Chapter 34: Integration of Carbohydrate and Lipid Metabolism

During the fed state following a meal, elevated insulin levels promote anabolic pathways by activating glucokinase, glycogen synthase, phosphofructokinase-1, and acetyl-CoA carboxylase, channeling glucose toward glycogen storage in liver and muscle while simultaneously stimulating fatty acid synthesis. Excess acetyl-CoA derived from glucose oxidation is exported from mitochondria as citrate for cytosolic lipogenesis and cholesterol production. Simultaneously, adipose tissue captures circulating triglycerides from dietary chylomicrons and hepatic VLDL through lipoprotein lipase activity, which is enhanced by insulin and apolipoprotein CII. The chapter then contrasts this with fasting metabolism, where a declining insulin-to-glucagon ratio shifts cells toward catabolic processes.
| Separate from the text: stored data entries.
(* ===== verification/AgentHttp.v ===== *)
(** * The HTTP client of the Controller calls (client.go, newAgentHTTPClient)

    What [client.http.Do] does with a request: [net/http]'s redirect loop with
    the redirect policy and the time limit that [newAgentHTTPClient] sets.  The
    round trip of one request, [URL.Parse] of a Location header and the headers
    of a redirected request are arguments.  Composed with [doJSON] and
    [postBody], it gives what reaches the network. *)

From S2P Require Export UploadRequest.

(** What one round trip yields; a failure, of the round trip or of reading the
    body, says whether it wraps a deadline. *)
Record http_response : Type := mkResponse {
  resp_Status : Z; resp_Location : string; resp_RetryAfter : string; resp_Body : result bool string
}.

Inductive redirect_verdict : Type := FollowRedirect | ErrUseLastResponse | RefuseRedirect.
Record http_client : Type := mkHttpClient {
  Timeout : Z;
  CheckRedirect : api_request -> list api_request -> redirect_verdict
}.

Definition newAgentHTTPClient : http_client := mkHttpClient (30 * Second) (fun _ _ => ErrUseLastResponse).

(** [redirectBehavior]: the method of the next request, whether there is one, and
    whether it keeps the body (which the client's requests can read again). *)
Definition redirectBehavior (method : string) (status : Z) : string * bool * bool :=
  if existsb (Z.eqb status) [301; 302; 303] then
    (if bool_decide (method = "GET") || bool_decide (method = "HEAD") then method else "GET", true, false)
  else if existsb (Z.eqb status) [307; 308] then (method, true, true)
  else (method, false, false).

Section Do.
Context (roundTrip : api_request -> result bool http_response) (URL_Parse : string -> string -> option string)
  (redirect_headers : api_request -> string -> list (string * string)).

(** The loop of [http.Client.do]: the requests sent, and the response or the error;
    [via] are the requests sent before. *)
Fixpoint client_do (fuel : nat) (hc : http_client) (via : list api_request) (req : api_request)
  : list api_request * result bool http_response :=
  match fuel with
  | O => ([], Err false)
  | S fuel =>
      match roundTrip req with
      | Err deadline => ([req], Err deadline)
      | Ok resp =>
          let '(method, shouldRedirect, includeBody) := redirectBehavior (req_Method req) (resp_Status resp) in
          if negb shouldRedirect || bool_decide (resp_Location resp = "") then ([req], Ok resp)
          else
            match URL_Parse (req_URL req) (resp_Location resp) with
            | None => ([req], Err false)
            | Some u =>
                let next := mkApiRequest method u (redirect_headers req u) (if includeBody then req_Body req else None) in
                match CheckRedirect hc next (via ++ [req]) with
                | ErrUseLastResponse => ([req], Ok resp)
                | RefuseRedirect => ([req], Err false)
                | FollowRedirect => let '(sent, r) := client_do fuel hc (via ++ [req]) next in (req :: sent, r)
                end
            end
      end
  end.

(** [client.http.Do]: one round of the loop is enough for a client that never follows. *)
Definition agent_Do (req : api_request) : list api_request * result bool http_response :=
  client_do 1 newAgentHTTPClient [] req.

(** The answer as [doJSON] and as [postBody] see it. *)
Definition api_send (req : api_request) : api_answer :=
  match snd (agent_Do req) with Err _ => ApiFailed | Ok r => ApiAnswer (resp_Status r) (match resp_Body r with Ok body => Some body | Err _ => None end) end.
Definition upload_send (req : api_request) : http_result :=
  match snd (agent_Do req) with
  | Err deadline => DoFailed deadline
  | Ok r => Answer (resp_Status r) (resp_RetryAfter r) (resp_Body r)
  end.

(** The requests on the network when the client was asked to send [l]. *)
Definition on_network (l : list api_request) : list api_request := concat (map (fun q => fst (agent_Do q)) l).

Lemma do_never_follows fuel via req :
  client_do (S fuel) newAgentHTTPClient via req = client_do 1 newAgentHTTPClient via req.
Proof.
  cbn [client_do]. destruct (roundTrip req) as [resp|]; [|done].
  destruct (redirectBehavior _ _) as [[method should] body]. destruct (_ || _); [done|].
  by destruct (URL_Parse _ _).
Qed.

Lemma agent_Do_once req : fst (agent_Do req) = [req].
Proof.
  unfold agent_Do. cbn [client_do]. destruct (roundTrip req) as [resp|]; [|done].
  destruct (redirectBehavior _ _) as [[method should] body]. destruct (_ || _); [done|].
  by destruct (URL_Parse _ _).
Qed.

Lemma on_network_same l : on_network l = l.
Proof. induction l as [|q l IH]; [done|]. unfold on_network in *. cbn [map concat]. by rewrite agent_Do_once, IH. Qed.

(** A redirect comes back as the answer, unless its Location cannot be parsed. *)
Lemma agent_Do_response req resp : roundTrip req = Ok resp ->
  snd (agent_Do req) = Ok resp \/
  snd (agent_Do req) = Err false /\ URL_Parse (req_URL req) (resp_Location resp) = None.
Proof.
  intros E. unfold agent_Do. cbn [client_do]. rewrite E.
  destruct (redirectBehavior _ _) as [[method should] body]. destruct (_ || _); [by left|].
  destruct (URL_Parse _ _) eqn:Eu; [by left|by right].
Qed.

Lemma redirect_status req resp : roundTrip req = Ok resp -> 300 <= resp_Status resp < 400 ->
  api_send req = ApiFailed \/ exists body, api_send req = ApiAnswer (resp_Status resp) body.
Proof.
  intros E Hs. unfold api_send. destruct (agent_Do_response req resp E) as [->|[-> _]]; [right; by eexists|by left].
Qed.
End Do.

(** ** Properties *)

(** C8. The node's token never follows a redirect.  Whatever the network answers, a call of the client puts at most one
    request on it, the call's own one to the accepted controller, and so does an upload; however long the redirect loop
    may run it sends nothing more, and a call that is answered with a redirect fails. *)
Theorem token_never_follows_redirects {A} Parse c roundTrip URL_Parse headers method path request
  (response : option (string -> option A)) transport body fuel via :
  let '(sent, r) := doJSON Parse c (api_send roundTrip URL_Parse headers) method path request response in
  let upload := fst (client_postBody Parse c transport (upload_send roundTrip URL_Parse headers) body) in
  (length (on_network roundTrip URL_Parse headers sent) <= 1)%nat /\
  Forall (own_request Parse c method path request) (on_network roundTrip URL_Parse headers sent) /\
  Forall (fun q => fst (client_do roundTrip URL_Parse headers (S fuel) newAgentHTTPClient via q) = [q] /\
    forall resp, roundTrip q = Ok resp -> 300 <= resp_Status resp < 400 -> exists e, r = Err e) sent /\
  (length (on_network roundTrip URL_Parse headers upload) <= 1)%nat /\
  Forall (own_request Parse c "POST" probeResultsPath (Some (Some body))) (on_network roundTrip URL_Parse headers upload).
Proof.
  pose proof (doJSON_safe Parse c (api_send roundTrip URL_Parse headers) method path request response) as Hsafe.
  destruct (doJSON Parse c (api_send roundTrip URL_Parse headers) method path request response) as [sent r] eqn:Ed.
  destruct Hsafe as (Hlen & _ & Hown). cbv zeta. rewrite !on_network_same. split; [done|]. split; [done|]. split; [|split].
  - apply Forall_forall. intros q Hq. split.
    { rewrite do_never_follows. pose proof (agent_Do_once roundTrip URL_Parse headers q) as H. revert H. unfold agent_Do.
      cbn [client_do]. destruct (roundTrip q) as [resp|]; [|done].
      destruct (redirectBehavior _ _) as [[m sh] b]. destruct (_ || _); [done|]. by destruct (URL_Parse _ _). }
    intros resp E Hs. destruct r as [a|e]; [|by eexists]. exfalso.
    apply doJSON_ok in Ed as (q' & status & body' & -> & Hsend & Hstatus).
    apply list_elem_of_singleton in Hq as ->.
    destruct (redirect_status roundTrip URL_Parse headers q' resp E Hs) as [E'|[b E']]; rewrite Hsend in E'; [done|].
    injection E' as -> _. lia.
  - unfold client_postBody. destruct (upload_request Parse c transport body); cbn; lia.
  - unfold client_postBody. destruct (upload_request Parse c transport body) as [q|] eqn:Eq; [|constructor].
    constructor; [|constructor]. by eapply upload_request_own.
Qed.

(** A 302 with a Location does not move the request, and is the answer. *)
Example redirect_is_the_answer :
  let leak (q : api_request) := Ok (mkResponse 302 "https://evil.test/" "" (Err false)) in
  doJSON demo_parse (NewClient "https://c.test" "n" "t") (api_send leak (fun _ l => Some l) (fun _ _ => [])) "GET" "/x"
    None (Some (fun b => Some b))
  = ([mkApiRequest "GET" "https://c.test/x" [("X-Node-ID", "n"); ("Authorization", "Bearer t")] None],
     Err (Client.AgentAPIStatusError "GET" "/x" 302)).
Proof. vm_compute. reflexivity. Qed.
(* ===== verification/HostText.v ===== *)
(** * Texts of the host system

    What the collectors use to take apart the texts of /proc and of system
    commands: [bufio.Scanner] over lines, [strconv.ParseFloat] in full, and
    [parseKeyValueLines] (probe.go, lines 919 to 934). *)

From S2P Require Export FloatOps.

(** ** [bufio.Scanner] with [ScanLines] *)

(** Everything up to the first newline, and what follows it. *)
Definition newline : ascii := chr 10.
Fixpoint next_line (s : string) : string * option string :=
  match s with
  | EmptyString => ("", None)
  | String c r =>
      if Ascii.eqb c newline then ("", Some r)
      else let '(l, rest) := next_line r in (String c l, rest)
  end.

Definition drop_cr (l : string) : string := TrimSuffix l (bytes [13]).

(** The lines [Scan] delivers and whether it stopped with [ErrTooLong]: a line
    of [max] bytes or more does not fit the buffer with its newline. *)
Fixpoint scan_lines_fuel (n : nat) (max : Z) (s : string) : list string * bool :=
  match n with
  | O => ([], false)
  | S n =>
      match s with
      | EmptyString => ([], false)
      | _ =>
          let '(l, rest) := next_line s in
          if max <=? str_len l then ([], true)
          else
            match rest with
            | None => ([drop_cr l], false)
            | Some rest => let '(ls, err) := scan_lines_fuel n max rest in (drop_cr l :: ls, err)
            end
      end
  end.
Definition scan_lines (max : Z) (s : string) : list string * bool := scan_lines_fuel (String.length s) max s.

(** [bufio.MaxScanTokenSize] *)
Definition MaxScanTokenSize : Z := 64 * 1024.
Definition ScanLines (s : string) : list string * bool := scan_lines MaxScanTokenSize s.

Definition nl (l : list string) : string := GoStrings.Join l (bytes [10]).

Example ScanLines_1 :
  map ScanLines [nl ["a"; "b"]; nl ["a" +:+ bytes [13]; ""; "b"; ""]; ""; bytes [10]] =
  [(["a"; "b"], false); (["a"; ""; "b"], false); ([], false); ([""], false)].
Proof. vm_compute. reflexivity. Qed.

(** ** [parseKeyValueLines] *)
Definition quote : string := bytes [34].

Definition key_value (line : string) : option (string * string) :=
  let line := TrimSpace line in
  if bool_decide (line = "") || HasPrefix line "#" then None
  else
    match Cut line "=" with
    | None => None
    | Some (key, value) => Some (key, Trim (TrimSpace value) quote)
    end.

Definition parseKeyValueLines (content : string) : gmap string string :=
  fold_left (fun values line =>
    match key_value line with
    | Some (key, value) => <[key := value]> values
    | None => values
    end) (fst (ScanLines content)) ∅.

(** ** [strconv.ParseFloat(s, 64)] *)
Definition lower (c : ascii) : ascii := lower_byte c.
Definition is_char (b : Z) (c : ascii) : bool := byte_val c =? b.

(** The digits: value of the mantissa, its digits after the point, whether a
    digit was seen, whether an underscore was; then the rest. *)
Record mantissa : Type := mkMant { m_value : Z; m_frac : Z; m_digits : bool; m_underscore : bool }.

Fixpoint scan_mantissa (base : Z) (s : string) (dot : bool) (m : mantissa) : mantissa * string :=
  match s with
  | EmptyString => (m, "")
  | String c rest =>
      if is_char 95 c then scan_mantissa base rest dot (mkMant (m_value m) (m_frac m) (m_digits m) true)
      else if is_char 46 c then if dot then (m, s) else scan_mantissa base rest true m
      else
        let digit d :=
          scan_mantissa base rest dot
            (mkMant (m_value m * base + d) (if dot then m_frac m + 1 else m_frac m) true (m_underscore m)) in
        if is_digit c then digit (digit_val c)
        else if (base =? 16) && ((97 <=? byte_val (lower c)) && (byte_val (lower c) <=? 102))
        then digit (byte_val (lower c) - 87)
        else (m, s)
  end.

(** The digits of an exponent; it stops growing at 10000. *)
Fixpoint scan_exponent (s : string) (e : Z) (underscore : bool) : Z * bool * string :=
  match s with
  | EmptyString => (e, underscore, "")
  | String c rest =>
      if is_char 95 c then scan_exponent rest e true
      else if is_digit c then scan_exponent rest (if e <? 10000 then e * 10 + digit_val c else e) underscore
      else (e, underscore, s)
  end.

(** [underscoreOK] *)
Inductive saw := SawStart | SawDigit | SawUnderscore | SawOther.
Fixpoint underscores_from (hex : bool) (s : string) (last : saw) : bool :=
  match s with
  | EmptyString => match last with SawUnderscore => false | _ => true end
  | String c rest =>
      if is_digit c || hex && ((97 <=? byte_val (lower c)) && (byte_val (lower c) <=? 102))
      then underscores_from hex rest SawDigit
      else if is_char 95 c then
        match last with SawDigit => underscores_from hex rest SawUnderscore | _ => false end
      else match last with SawUnderscore => false | _ => underscores_from hex rest SawOther end
  end.
Definition underscoreOK (s : string) : bool :=
  let s := snd (split_sign s) in
  match s with
  | String z (String x rest) =>
      if is_char 48 z && (is_char 98 (lower x) || is_char 111 (lower x) || is_char 120 (lower x))
      then underscores_from (is_char 120 (lower x)) rest SawDigit
      else underscores_from false s SawStart
  | _ => underscores_from false s SawStart
  end.

(** [d * base10 or base2 ^ x], rounded to nearest even. *)
Definition f64_of_decimal (d x : Z) : spec_float :=
  match d with
  | Z.pos p =>
      if 0 <=? x then f64_of_ratio (p * Z.to_pos (10 ^ x)) 1 else f64_of_ratio p (Z.to_pos (10 ^ (- x)))
  | _ => f64_zero
  end.
Definition f64_of_binary (d x : Z) : spec_float := binary_normalize prec64 emax64 d x false.

Definition f64_neg (neg : bool) (f : spec_float) : spec_float := if neg then SFopp f else f.

(** [special]: inf, infinity and nan in any case. *)
Definition special_float (s : string) : option spec_float :=
  let '(neg, body) := split_sign s in
  let l := ToLower body in
  if bool_decide (l = "inf") || bool_decide (l = "infinity") then Some (S754_infinity neg)
  else if bool_decide (l = "nan") && bool_decide (body = s) then Some S754_nan
  else None.

(** The number and the error, as Go returns both: out of range gives an infinity
    and [ErrRange], a syntax error gives zero. *)
Definition ParseFloat64 (s : string) : spec_float * option num_error :=
  match special_float s with
  | Some f => (f, None)
  | None =>
      let bad := (f64_zero, Some ErrSyntax) in
      let '(neg, body) := split_sign s in
      let hex := match body with
                 | String z (String x (String _ _)) => is_char 48 z && is_char 120 (lower x)
                 | _ => false
                 end in
      let digits := if hex then Stdlib.Strings.String.substring 2 (String.length body) body else body in
      let '(m, rest) := scan_mantissa (if hex then 16 else 10) digits false (mkMant 0 0 false false) in
      if negb (m_digits m) then bad
      else
        let exponent :=
          match rest with
          | String c rest' =>
              if is_char (if hex then 112 else 101) (lower c) then
                let '(eneg, ebody) := split_sign rest' in
                match ebody with
                | String d _ =>
                    if is_digit d then
                      let '(e, u, rest'') := scan_exponent ebody 0 false in
                      Some (if eneg then - e else e, u, rest'')
                    else None
                | EmptyString => None
                end
              else if hex then None else Some (0, false, rest)
          | EmptyString => if hex then None else Some (0, false, rest)
          end in
        match exponent with
        | None => bad
        | Some (e, u, rest) =>
            if negb (bool_decide (rest = "")) then bad
            else if (m_underscore m || u) && negb (underscoreOK s) then bad
            else
              let f := if hex then f64_of_binary (m_value m) (e - 4 * m_frac m)
                       else f64_of_decimal (m_value m) (e - m_frac m) in
              (f64_neg neg f, match f with S754_infinity _ => Some ErrRange | _ => None end)
        end
  end.

Example ParseFloat64_1 :
  map (fun s => let '(f, e) := ParseFloat64 s in (float_text f, e))
    ["0.52"; "-1e3"; "1e999"; "0x1p-2"; "1_000"; "_1"; "1__0"; "abc"; "1e"; "+Inf"; "-nan"; "1.5.2"; "1E-7"; "0x1"] =
  [(Some "0.52", None); (Some "-1000", None); (None, Some ErrRange); (Some "0.25", None); (Some "1000", None);
   (Some "0", Some ErrSyntax); (Some "0", Some ErrSyntax); (Some "0", Some ErrSyntax); (Some "0", Some ErrSyntax);
   (None, None); (Some "0", Some ErrSyntax); (Some "0", Some ErrSyntax); (Some "1e-7", None); (Some "0", Some ErrSyntax)].
Proof. vm_compute. reflexivity. Qed.
(* ===== verification/Metrics.v ===== *)
(** * Host and state metrics (metrics.go, memory_unix.go)

    The parsers of the Linux host texts, the interface selection, and the
    collector with the values it carries from one sample to the next.  What the
    other platforms measure enters as the same record of readings. *)

From S2P Require Export Fs HostText StateSample.

(** ** CPU times *)
Record cpuTimes : Type := mkCpu { Total : Z; Idle : Z }.

Fixpoint sum_cpu_fields (index : Z) (fields : list string) (total idle : Z) : option cpuTimes :=
  match fields with
  | [] => Some (mkCpu total idle)
  | field :: fields =>
      match ParseUint field with
      | Err _ => None
      | Ok value =>
          sum_cpu_fields (index + 1) fields (u64 (total + value))
            (if (index =? 3) || (index =? 4) then u64 (idle + value) else idle)
      end
  end.

(** [readCPUTimes] on Linux: the first line of /proc/stat. *)
Definition readCPUTimes (content : result os_error string) : option cpuTimes :=
  match content with
  | Err _ => None
  | Ok content =>
      match fst (ScanLines content) with
      | [] => None
      | line :: _ =>
          match Fields line with
          | label :: fields =>
              if (length fields <? 4)%nat || negb (bool_decide (label = "cpu")) then None
              else sum_cpu_fields 0 fields 0 0
          | [] => None
          end
      end
  end.

(** ** Memory *)
Record memoryStats : Type := mkMem { memTotal : Z; memAvailable : Z; swapTotal : Z; swapFree : Z }.

Definition memory_line (stats : memoryStats) (line : string) : memoryStats :=
  match Fields line with
  | name :: value :: _ =>
      match ParseInt value with
      | Err _ => stats
      | Ok valueKB =>
          let name := TrimSuffix name ":" in
          let bytes := i64 (valueKB * 1024) in
          if bool_decide (name = "MemTotal")
          then mkMem bytes (memAvailable stats) (swapTotal stats) (swapFree stats)
          else if bool_decide (name = "MemAvailable")
          then mkMem (memTotal stats) bytes (swapTotal stats) (swapFree stats)
          else if bool_decide (name = "SwapTotal")
          then mkMem (memTotal stats) (memAvailable stats) bytes (swapFree stats)
          else if bool_decide (name = "SwapFree")
          then mkMem (memTotal stats) (memAvailable stats) (swapTotal stats) bytes
          else stats
      end
  | _ => stats
  end.
Lemma once_fold l : forall before done_,
  fold_left once_step l (list_to_set (omap key before), wrap_sums (map usage done_)) =
  (list_to_set (omap key (before ++ l)), wrap_sums (map usage (done_ ++ firsts_after before l))).
Proof.
  induction l as [|a l IH]; intros before done_; cbn [fold_left firsts_after]; [by rewrite !app_nil_r|].
  unfold once_step at 2. cbn [fst snd].
  destruct (key a) as [k|] eqn:Hk.
  - case_bool_decide as Hin; rewrite elem_of_list_to_set, <- (existsb_same_key a) in Hin by done.
    + rewrite Hin. cbn [app]. replace (before ++ a :: l) with ((before ++ [a]) ++ l) by by rewrite <- (assoc_L (++)).
      rewrite <- IH. f_equal. f_equal. rewrite omap_app, list_to_set_app_L. cbn. rewrite Hk. cbn.
      apply (existsb_same_key a k) in Hin; [|done]. set_solver.
    + apply not_true_is_false in Hin. rewrite Hin. cbn [app].
      replace (before ++ a :: l) with ((before ++ [a]) ++ l) by by rewrite <- (assoc_L (++)).
      replace (done_ ++ a :: firsts_after (before ++ [a]) l) with ((done_ ++ [a]) ++ firsts_after (before ++ [a]) l)
        by by rewrite <- (assoc_L (++)).
      rewrite <- IH. f_equal. f_equal.
      * rewrite omap_app, list_to_set_app_L. cbn. rewrite Hk. cbn. set_solver.
      * rewrite map_app. cbn [map]. by rewrite wrap_sums_snoc.
  - assert (existsb (same_key a) before = false) as ->.
    { apply not_true_is_false. rewrite existsb_exists. intros (b & _ & Hs). revert Hs. unfold same_key. rewrite Hk.
      by rewrite andb_false_r. }
    cbn [app]. replace (before ++ a :: l) with ((before ++ [a]) ++ l) by by rewrite <- (assoc_L (++)).
    replace (done_ ++ a :: firsts_after (before ++ [a]) l) with ((done_ ++ [a]) ++ firsts_after (before ++ [a]) l)
      by by rewrite <- (assoc_L (++)).
    rewrite <- IH. f_equal. f_equal.
    + rewrite omap_app, list_to_set_app_L. cbn. rewrite Hk. cbn. set_solver.
    + rewrite map_app. cbn [map]. by rewrite wrap_sums_snoc.
Qed.

Lemma firsts_after_sublist l : forall before, firsts_after before l `sublist_of` l.
Proof.
  induction l as [|a l IH]; intros before; cbn [firsts_after]; [constructor|].
  destruct (existsb _ _); cbn [app]; [by apply sublist_cons|by apply sublist_skip].
Qed.

Lemma firsts_after_covers l : forall before k, k ∈ omap key l ->
  k ∈ omap key before \/ k ∈ omap key (firsts_after before l).
Proof.
  induction l as [|a l IH]; intros before k Hk; [by apply elem_of_nil in Hk|]. cbn [firsts_after].
  rewrite omap_app, elem_of_app. cbn in Hk. destruct (key a) as [k'|] eqn:Ha.
  - destruct (decide (k = k')) as [->|Hne].
    + destruct (existsb (same_key a) before) eqn:E; [apply (existsb_same_key a k') in E; auto|].
      right. left. cbn. rewrite Ha. by constructor.
    + apply elem_of_cons in Hk as [?|Hk]; [done|]. apply (IH (before ++ [a])) in Hk as [Hk|Hk]; [|auto].
      rewrite omap_app, elem_of_app in Hk. cbn in Hk. rewrite Ha in Hk. cbn in Hk.
      destruct Hk as [Hk|Hk]; [auto|]. by apply list_elem_of_singleton in Hk.
  - apply (IH (before ++ [a])) in Hk as [Hk|Hk]; [|auto].
    rewrite omap_app, elem_of_app in Hk. cbn in Hk. rewrite Ha in Hk. cbn in Hk.
    destruct Hk as [Hk|Hk]; [auto|]. by apply elem_of_nil in Hk.
Qed.

Lemma firsts_after_nodup l : forall before, NoDup (omap key (firsts_after before l)) /\
  forall k, k ∈ omap key (firsts_after before l) -> k ∉ omap key before.
Proof.
  induction l as [|a l IH]; intros before; cbn [firsts_after].
  { split; [constructor|]. intros k Hk. by apply elem_of_nil in Hk. }
  destruct (IH (before ++ [a])) as [Hn Hd]. rewrite omap_app in Hd |- *. cbn in Hd.
  destruct (existsb (same_key a) before) eqn:E; cbn [omap list_omap app]; [|cbn; destruct (key a) as [k'|] eqn:Ha].
  - split; [done|]. intros k Hk Hb. apply (Hd k Hk). apply elem_of_app. by left.
  - split.
    + cbn. constructor; [|done]. intros Hk. apply (Hd k' Hk). apply elem_of_app. right. by constructor.
    + cbn. intros k Hk. apply elem_of_cons in Hk as [->|Hk].
      * intros Hb. apply (existsb_same_key a k') in Hb; [congruence|done].
      * intros Hb. apply (Hd k Hk). apply elem_of_app. by left.
  - cbn. split; [done|]. intros k Hk Hb. apply (Hd k Hk). apply elem_of_app. by left.
Qed.

(** Every key is counted, and counted once. *)
Lemma firsts_spec l : firsts l `sublist_of` l /\ NoDup (omap key (firsts l)) /\
  forall k, k ∈ omap key l <-> k ∈ omap key (firsts l).
Proof.
  split; [apply firsts_after_sublist|]. split; [apply firsts_after_nodup|]. intros k. split.
  - intros Hk. apply (firsts_after_covers l []) in Hk as [Hk|Hk]; [by apply elem_of_nil in Hk|done].
  - rewrite !list_elem_of_omap. intros (a & Ha & He). exists a. split; [|done].
    eapply elem_of_sublist; [exact Ha|apply firsts_after_sublist].
Qed.

Lemma once_sums l : snd (fold_left once_step l (∅, (0, 0))) = wrap_sums (map usage (firsts l)).
Proof. pose proof (once_fold l [] []) as E. cbn in E. change (wrap_sums []) with (0, 0) in E. by rewrite E. Qed.
End Once.

(** ** The mounts that count *)
Definition included_mount (line : string) : option mountInfoEntry :=
  mount ← parseMountInfoLine line;
  if includeDiskMount (mountPoint mount) (fsType mount) (mountSource mount) then Some mount else None.

Section MountSums.
Context (statfs : string -> option Statfs_t).

Definition mount_usage (mount : mountInfoEntry) : Z * Z :=
  let usage := diskUsageForPath statfs (mountPoint mount) in if snd usage <=? 0 then (0, 0) else usage.
Definition mount_key (mount : mountInfoEntry) : option string := Some (device mount).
Glucagon activates the cAMP-protein kinase A cascade, causing phosphorylation of glycogen phosphorylase to mobilize hepatic glucose and simultaneous inhibition of glycogen synthase to prevent futile cycling. In adipose tissue, hormone-sensitive lipase and triglyceride lipase release fatty acids that undergo beta-oxidation in the liver to generate ketone bodies, which serve as alternative fuels for brain and muscle while sparing glucose and muscle protein. During exercise, AMP-activated protein kinase activation in response to rising AMP-to-ATP ratios shifts muscle metabolism toward fatty acid oxidation while promoting glucose uptake independent of insulin signaling. The chapter emphasizes regulatory nodes such as fructose 2,6-bisphosphate, which reciprocally controls glycolysis versus gluconeogenesis, and highlights the central role of AMPK in suppressing energy-consuming anabolic pathways including fatty acid synthesis, cholesterol synthesis, and protein synthesis through mTOR inhibition. Clinical cases illustrate insulinoma causing hypoglycemia and weight gain, diabetic ketoacidosis with severe lipid abnormalities in type 1 diabetes, and metabolic syndrome in type 2 diabetes with insulin resistance and dyslipidemia, demonstrating how metabolic derangements increase coronary artery disease risk.